Search for values in xml data

I assume you want to look in all attributes and all elements.

Use the function exist against the XML column in table B with a predicate to check for the existence of values from Table A. The function sql:column is used to get values from A into the XQuery expression.

declare @A table(Name varchar(50));
insert into @A(Name) values('John'),('Jim'),('Jason'),('Mike');

declare @B table(XMLCol xml);

insert into @B(XMLCol) values
('<Show Title="" ShowTitle="=False" ShowLine="=False" ShowDescription="=False" ShowExpandCollapse="=False" IsVisible="=True" Description="" PageBreakAfter="=False" PageCaption="" AppLink="" InfoLink="" ImageLink="" Pause="=False" PauseMessage="" PauseMessageStyle="" PauseTitle="" ScreenStyle="">
  <ShowOption Sequence="1" Name="Jim" Caption="Test" SelectOptionsImageLinkFieldExpression="ImageLink" />
</Show>'),
('<vars>
  <var name="MatrixName"><value>="LockExitPairCompatability"</value></var>
  <var name="Jason"><value>=If(Exists(Minute.Value.Min), ToNumber(Minute.Value.Min), 0)</value></var>
  <var name="MinNum"><value>=If(Exists(Agency) AND Agency = "Cert", 0, MinNum)</value></var>
  <var name="Where"><value>="Site=''" + Root.Site + "'' AND HWType IN " + ToSQLArray(Root.Components[ActiveDoor].HardwareType)</value></var>
  <var name="Where2"><value>=" AND HWSubType IN " + ToSQLArray(Root.Components[ActiveDoor].LockSubType)</value></var>
  <var name="CompatibleList"><value>=usr.FetchMatrix</value></var>
</vars>'),
('<rule>
  <property name="CollectionVariable" DisplayName="Collection Variable" ValueType="RValueExpression">John</property>
  <property name="KeyVariable" DisplayName="Key Variable" ValueType="LValueExpression">NextLock</property>
</rule>');

select A.Name
from @A as A
where not exists (
                 select *
                 from @B as B
                 where B.XMLCol.exist('(//@*, //text())[. = sql:column("A.Name")]') = 1
                 );

// searches all descendants.

@ specifies that you are looking for attributes.
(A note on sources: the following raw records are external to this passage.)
(** * HDL AI Proteus: the HDL processor, embedded and verified

    A shallow embedding of [src/core/hdl_processor.py] (class [HDLProcessor])
    together with the part of Python's [str] and [re] that it calls.

    Texts are lists of 8-bit characters, read as the code points 0..255
    (Latin-1); the character classes and the case mapping below are the ones
    Python uses on these code points. *)

From Stdlib Require Import Ascii String DecimalString.
From Stdlib Require Import Bool Arith NArith ZArith List Lia.
Import ListNotations.

Set Implicit Arguments.

(* ================================================================= *)
(** ** Characters and texts *)

Definition str := list ascii.

(** A literal of the source, as a text. *)
Definition lit (s : string) : str := list_ascii_of_string s.

Definition code (c : ascii) : N := N_of_ascii c.

Definition in_range (lo hi : N) (c : ascii) : bool :=
  (N.leb lo (code c) && N.leb (code c) hi)%bool.

(** [str.isspace] and the class [\s]. *)
Definition isspace (c : ascii) : bool :=
  in_range 9 13 c || in_range 28 32 c
  || N.eqb (code c) 133 || N.eqb (code c) 160.

(** [str.isalnum]. *)
Definition isalnum (c : ascii) : bool :=
  in_range 48 57 c || in_range 65 90 c || in_range 97 122 c
  || N.eqb (code c) 170 || in_range 178 179 c || N.eqb (code c) 181
  || in_range 185 186 c || in_range 188 190 c
  || in_range 192 214 c || in_range 216 246 c || in_range 248 255 c.

(** The class [\w]: alphanumeric or underscore. *)
Definition isword (c : ascii) : bool :=
  isalnum c || N.eqb (code c) 95.

(** The simple lower-case mapping, which is both [str.lower] on one
    character and the folding [re.IGNORECASE] compares with. *)
Definition lower_char (c : ascii) : ascii :=
  if in_range 65 90 c || in_range 192 214 c || in_range 216 222 c
  then ascii_of_N (code c + 32) else c.

(** [str.lower]. *)
Definition lower (s : str) : str := map lower_char s.

Definition newline : ascii := ascii_of_N 10.

Definition ascii_eqb (a b : ascii) : bool := Ascii.eqb a b.

Fixpoint str_eqb (a b : str) : bool :=
  match a, b with
  | [], [] => true
  | x :: a', y :: b' => Ascii.eqb x y && str_eqb a' b'
  | _, _ => false
  end.

(** [s.startswith(p)]. *)
Fixpoint startswith (p s : str) : bool :=
  match p, s with
  | [], _ => true
  | x :: p', y :: s' => Ascii.eqb x y && startswith p' s'
  | _ :: _, [] => false
  end.

(** [sub in s]: substring test. *)
Fixpoint contains (sub s : str) : bool :=
  startswith sub s ||
  match s with
  | [] => false
  | _ :: s' => contains sub s'
  end.

(** [s.lstrip()], [s.rstrip()], [s.strip()]. *)
Fixpoint lstrip (s : str) : str :=
  match s with
  | c :: s' => if isspace c then lstrip s' else s
  | [] => []
  end.

Definition rstrip (s : str) : str := rev (lstrip (rev s)).

Definition strip (s : str) : str := rstrip (lstrip s).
* is a wild card for the attribute name.

//text() gives you all descendant text values (not attributes).

(//@*, //text()) combines the attributes with the text values

[. = sql:column("A.Name")] a predicate that checks the current value against A.Name.


If you want to check if a value contains A.Name you should use the contains function.

select A.Name
from @A as A
where not exists (
                 select *
                 from @B as B
                 where B.XMLCol.exist('(//@*, //text())[contains(., sql:column("A.Name"))]') = 1
                 );

If need a case-insensitive comparison, lower-case both parameters to contains.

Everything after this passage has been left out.